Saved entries
<<<<
(* ===== verification/EvalThms.v ===== *)
(** Properties of expression evaluation: numeric values keep their canonical
    form, and the numeric fast path agrees with the general one. *)
From Stdlib Require Import ZArith Lia Ascii String SpecFloat.
From stdpp Require Import base tactics list numbers option strings pretty gmap.
From S2P Require Import Prelude PySet Values Errors F64 Keys Arith ArithThms Classes Slices Compare Operators State Exceptions Op Syntax Host Displays Eval Stmts Samples.

(** * Canonical numbers *)

Section Canonical.
Context `{External} `{!ExternalOrder} `{!Platform} `{!Formats}.

(** An integer is a machine integer exactly when it fits one. *)
Definition canonical (v : Value) : Prop :=
  match v with
  | VInt i => in_i64 i = true
  | VBigInt i => in_i64 i = false
  | VBool _ | VFloat _ | VComplex _ _ => True
  | _ => False
  end.

Definition canonical_result (h : Heap) (r : EvalResult (Value * Heap)) : Prop :=
  match r with Ok (v, h') => canonical v /\ h' = h | _ => True end.

Lemma int_from_bigint_canonical n : canonical (int_from_bigint n).
Proof. unfold int_from_bigint. by destruct (in_i64 n) eqn:E. Qed.

Lemma canonical_int_ok v : canonical v -> int_ok v = true.
Proof. by destruct v. Qed.

(** Two numbers are integers, or reals of which one is a float, or one of them
    is complex. *)
Definition is_complex (v : Value) : bool := match v with VComplex _ _ => true | _ => false end.

Lemma canonical_kinds l r : canonical l -> canonical r ->
  (exists a b, value_as_bigint l = Some a /\ value_as_bigint r = Some b) \/
  (either_is_float l r = true /\ is_numeric l = true /\ is_numeric r = true) \/
  is_complex l || is_complex r = true.
Proof.
  destruct l; try done; destruct r; try done; intros _ _; eauto.
Qed.
Lemma eval_expr_framed s e : framed s (eval_expr s e).
Proof.
  assert (forall n e, (expr_height e <= n)%nat -> forall s, framed s (eval_expr s e)) as Hn.
  { clear s e. induction n as [|n IH]; intros e L s; [destruct e; cbn in L; lia|].
    destruct e; cbn in L; apply le_S_n in L; cbn [eval_expr]; apply try_framed; intros s1;
      (apply framed_bind; [apply tick_framed|intros s2 []]); try solve [frames].
    - apply eval_binop_framed; intros; apply IH; lia.
    - apply eval_unaryop_framed; intros; apply IH; lia.
    - apply eval_compare_framed; intros; apply IH; [lia|]. eapply max_of_le; [|done]. unfold max_of in *. lia.
    - unfold eval_boolop. destruct op; apply bool_chain_framed; intros; apply IH; eapply max_of_le; eauto.
    - apply eval_ifexp_framed; intros; apply IH; lia.
    - apply eval_named_expr_framed; intros; apply IH; lia.
    - unfold eval_tuple. apply framed_bind; [|frames].
      apply eval_display_elements_framed; intros; apply IH; [eapply max_of_le|eapply starred_height]; eauto.
    - unfold eval_list. apply framed_bind; [|frames].
      apply eval_display_elements_framed; intros; apply IH; [eapply max_of_le|eapply starred_height]; eauto.
    - unfold eval_set. apply framed_bind; [|intros; apply build_set_framed].
      apply eval_display_elements_framed; intros; apply IH; [eapply max_of_le|eapply starred_height]; eauto.
    - unfold eval_dict. apply framed_bind; [|intros; apply alloc_dict_framed].
      apply eval_dict_items_framed; [intros k v Hin s3|intros k v Hin s3]; apply IH;
        destruct (dict_height_ok _ _ L _ _ Hin); assumption.
    - apply eval_list_comp_framed; [intros; apply IH; lia|apply (comp_height_ok _ _ n IH); lia].
    - apply eval_set_comp_framed; [intros; apply IH; lia|apply (comp_height_ok _ _ n IH); lia].
    - apply eval_dict_comp_framed; [intros; apply IH; lia..|apply (comp_height_ok _ _ n IH); lia].
    - apply eval_generator_exp_framed; [intros; apply IH; lia|apply (comp_height_ok _ _ n IH); lia]. }
  by apply (Hn (expr_height e)).
Qed.
End Expressions.
#[export] Hint Resolve resolve_proxy_framed condition_framed eval_expr_framed next_item_framed : frame.

(** ** Patterns *)

Section Patterns.
Context `{External} `{!ExternalOrder} `{!Platform} `{!Formats} `{!Calls} `{!Estimates} `{!Environment} `{!Host}.
Context `{!FrameLaws}.

Lemma both_framed s m k : framed s m -> (forall s, framed s (k s)) -> framed s (both m k).
Proof. intros M K. unfold both. frames. Qed.

Lemma same_value_framed s v w : framed s (same_value s v w).
Proof. apply walk_framed. Qed.

Section Parts.
Variable matches : InterpreterState -> Pattern -> Value -> Eval (option (list (string * Value))).
Abbreviation ok p := (forall s v, framed s (matches s p v)).

Lemma match_any_framed ps v : (forall p, p ∈ ps -> ok p) -> forall s, framed s (match_any matches s ps v).
Proof.
  induction ps as [|p ps IH]; intros E s; [apply framed_refl|]. cbn [match_any].
  apply framed_bind; [apply E; left|intros s1 [b|]]; [apply framed_refl|].
  apply IH. intros q Hin. apply E. by right.
Qed.

Lemma match_items_framed ps : (forall p, p ∈ ps -> ok p) -> forall s vs share,
  framed s (match_items matches s ps vs share).
Proof.
  induction ps as [|p ps IH]; intros E s vs share; [apply framed_refl|].
  assert (forall s vs share, framed s (match_items matches s ps vs share)) as R.
  { apply IH. intros q Hin. apply E. by right. }
  assert (framed s match vs with
                   | v :: vs => both (matches s p v) (fun s => match_items matches s ps vs share)
                   | [] => matched s []
                   end) as Step.
  { destruct vs; [apply framed_refl|]. apply both_framed; [apply E; left|auto]. }
  cbn [match_items]. destruct p; try exact Step. destruct share; [|exact Step].
  apply both_framed; [apply R|]. intros s'. unfold bind_star. destruct name; [|apply framed_refl].
  destruct (shared_list _ _). apply framed_step. by split.
Qed.

Lemma match_sequence_framed s ps v : (forall p, p ∈ ps -> ok p) -> framed s (match_sequence matches s ps v).
Proof.
  intros E. pose proof (match_items_framed ps E) as I. unfold match_sequence, no_match. cbv zeta.
  destruct v; try apply framed_refl; repeat case_match; try apply framed_refl; apply I.
Qed.

Lemma match_entries_framed ps : (forall p, p ∈ ps -> ok p) -> forall s es keys,
  framed s (match_entries matches s es keys ps).
Proof.
  induction ps as [|p ps IH]; intros E s es keys; (destruct keys as [|k keys]; [apply framed_refl|]);
    cbn [match_entries]; [apply framed_refl|].
  apply framed_bind; [apply eval_expr_framed|intros s1 kv]. apply framed_bind; [apply framed_refl|intros s2 key].
  destruct (im_get _ es key); [|apply framed_refl]. apply framed_bind; [apply E; left|intros s3 [b|]]; [|apply framed_refl].
  apply framed_bind; [apply IH; intros q Hin; apply E; by right|]. intros. apply framed_refl.
Qed.

Lemma match_mapping_framed s keys ps rest v : (forall p, p ∈ ps -> ok p) ->
  framed s (match_mapping matches s keys ps rest v).
Proof.
  intros E. unfold match_mapping. destruct v; try apply framed_refl. cbv zeta.
  apply framed_bind; [by apply match_entries_framed|]. intros s1 [[b used]|]; [|apply framed_refl].
  destruct rest; [|apply framed_refl]. destruct (shared_dict _ _). apply framed_step. by split.
Qed.

Lemma match_positional_framed cls kwd ps v : (forall p, p ∈ ps -> ok p) -> forall s names,
  framed s (match_positional matches s cls names kwd ps v).
Proof.
  induction ps as [|p ps IH]; intros E s names; (destruct names as [|n names]; [apply framed_refl|]);
    cbn [match_positional]; [apply framed_refl|].
  case_match; [apply framed_refl|]. apply framed_bind; [apply framed_refl|intros s1 a].
  apply both_framed; [apply E; left|]. intros. apply IH. intros q Hin. apply E. by right.
Qed.

Lemma match_keywords_framed ps v : (forall p, p ∈ ps -> ok p) -> forall s names,
  framed s (match_keywords matches s names ps v).
Proof.
  induction ps as [|p ps IH]; intros E s names; (destruct names as [|n names]; [apply framed_refl|]);
    cbn [match_keywords]; [apply framed_refl|].
  apply framed_bind; [apply framed_refl|intros s1 a].
  apply both_framed; [apply E; left|]. intros. apply IH. intros q Hin. apply E. by right.
Qed.

Lemma match_class_framed s cls ps attrs ks v : (forall p, p ∈ ps -> ok p) -> (forall p, p ∈ ks -> ok p) ->
  framed s (match_class matches s cls ps attrs ks v).
Proof.
  intros E K. pose proof (match_keywords_framed ks v K) as KW. unfold match_class.
  destruct cls as [cls|]; [|apply framed_refl]. cbv zeta. case_match; [apply framed_refl|].
  case_match.
  - destruct ps as [|p [|q ps]]; [apply KW| |apply framed_refl].
    apply both_framed; [apply E; left|]. intros. apply KW.
  - destruct ps as [|p ps]; [apply KW|]. apply framed_bind; [apply framed_refl|intros s1 names].
    case_match; [apply framed_refl|]. apply both_framed; [by apply match_positional_framed|]. intros. apply KW.
Qed.
End Parts.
>>>>
Search the data above for the word "unfold" and report how many lines contain it, with nothing further.

12